- [ACTION ITEM]
Return only the final portion of the entries: the line with "assert (Hm : _massage_command" and every line after it, each one exact.

[Opening EXERCISE INPUT section]

(** A quotation that is opened and never closed makes [shlex.split]
    raise [ValueError], and nothing in the module catches it: it leaves
    [_massage_command], and [prime_command] with the object as it was. *)
Theorem massage_command_open_quotation (w : World) (prime_dir : string)
        (toks : list string) (q : ascii) (body : string) (log : list warning) :
  Forall is_token toks ->
  is_member q Shlex.quotes = true ->
  contains_char q body = false ->
  let text := str_join " " (toks ++ [String q body]) in
  startswith text "/" = false ->
  startswith text "$SNAP/" = false ->
  _massage_command w text prime_dir log
  = (Raise (ValueError "No closing quotation"), log)
  /\ forall self can_use_wrapper,
      command self = text ->
      prime_command w can_use_wrapper true prime_dir self log
      = (self, Raise (ValueError "No closing quotation"), log).
Proof.
  intros Ht Hq Hb text Ha Hp.
  pose proof (split_open_quote toks q body Ht Hq Hb) as Hs. fold text in Hs.
  assert (Hm : _massage_command w text prime_dir log
               = (Raise (ValueError "No closing quotation"), log)).
  { unfold _massage_command. rewrite Ha.
    rewrite (re_sub_leading_other "$SNAP/" text Hp).
    unfold bind, lift, _split_command. now rewrite Hs. }
  split; [exact Hm|].
  intros self cuw E. unfold prime_command. now rewrite E, Hm.
Qed.

Lemma massage_command_open_quotation_witness :
  _massage_command sample_world "bin/foo --name 'a b" "/prime" []
  = (Raise (ValueError "No closing quotation"), []).
Proof.
  refine (proj1 (massage_command_open_quotation sample_world "/prime"
                   ["bin/foo"; "--name"] "'"%char "a b" [] _ eq_refl eq_refl
                   eq_refl eq_refl)).
  apply Forall_cons; [left; reflexivity|].
  apply Forall_cons; [left; reflexivity | apply Forall_nil].
Defined.

(* ================================================================= *)
(** ** A script whose interpreter is staged *)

[Closing EXERCISE INPUT section]

- [YOUR RESPONSE]
  assert (Hm : _massage_command w text prime_dir log
               = (Raise (ValueError "No closing quotation"), log)).
  { unfold _massage_command. rewrite Ha.
    rewrite (re_sub_leading_other "$SNAP/" text Hp).
    unfold bind, lift, _split_command. now rewrite Hs. }
  split; [exact Hm|].
  intros self cuw E. unfold prime_command. now rewrite E, Hm.
Qed.

Lemma massage_command_open_quotation_witness :
  _massage_command sample_world "bin/foo --name 'a b" "/prime" []
  = (Raise (ValueError "No closing quotation"), []).
Proof.
  refine (proj1 (massage_command_open_quotation sample_world "/prime"
                   ["bin/foo"; "--name"] "'"%char "a b" [] _ eq_refl eq_refl
                   eq_refl eq_refl)).
  apply Forall_cons; [left; reflexivity|].
  apply Forall_cons; [left; reflexivity | apply Forall_nil].
Defined.

(* ================================================================= *)
(** ** A script whose interpreter is staged *)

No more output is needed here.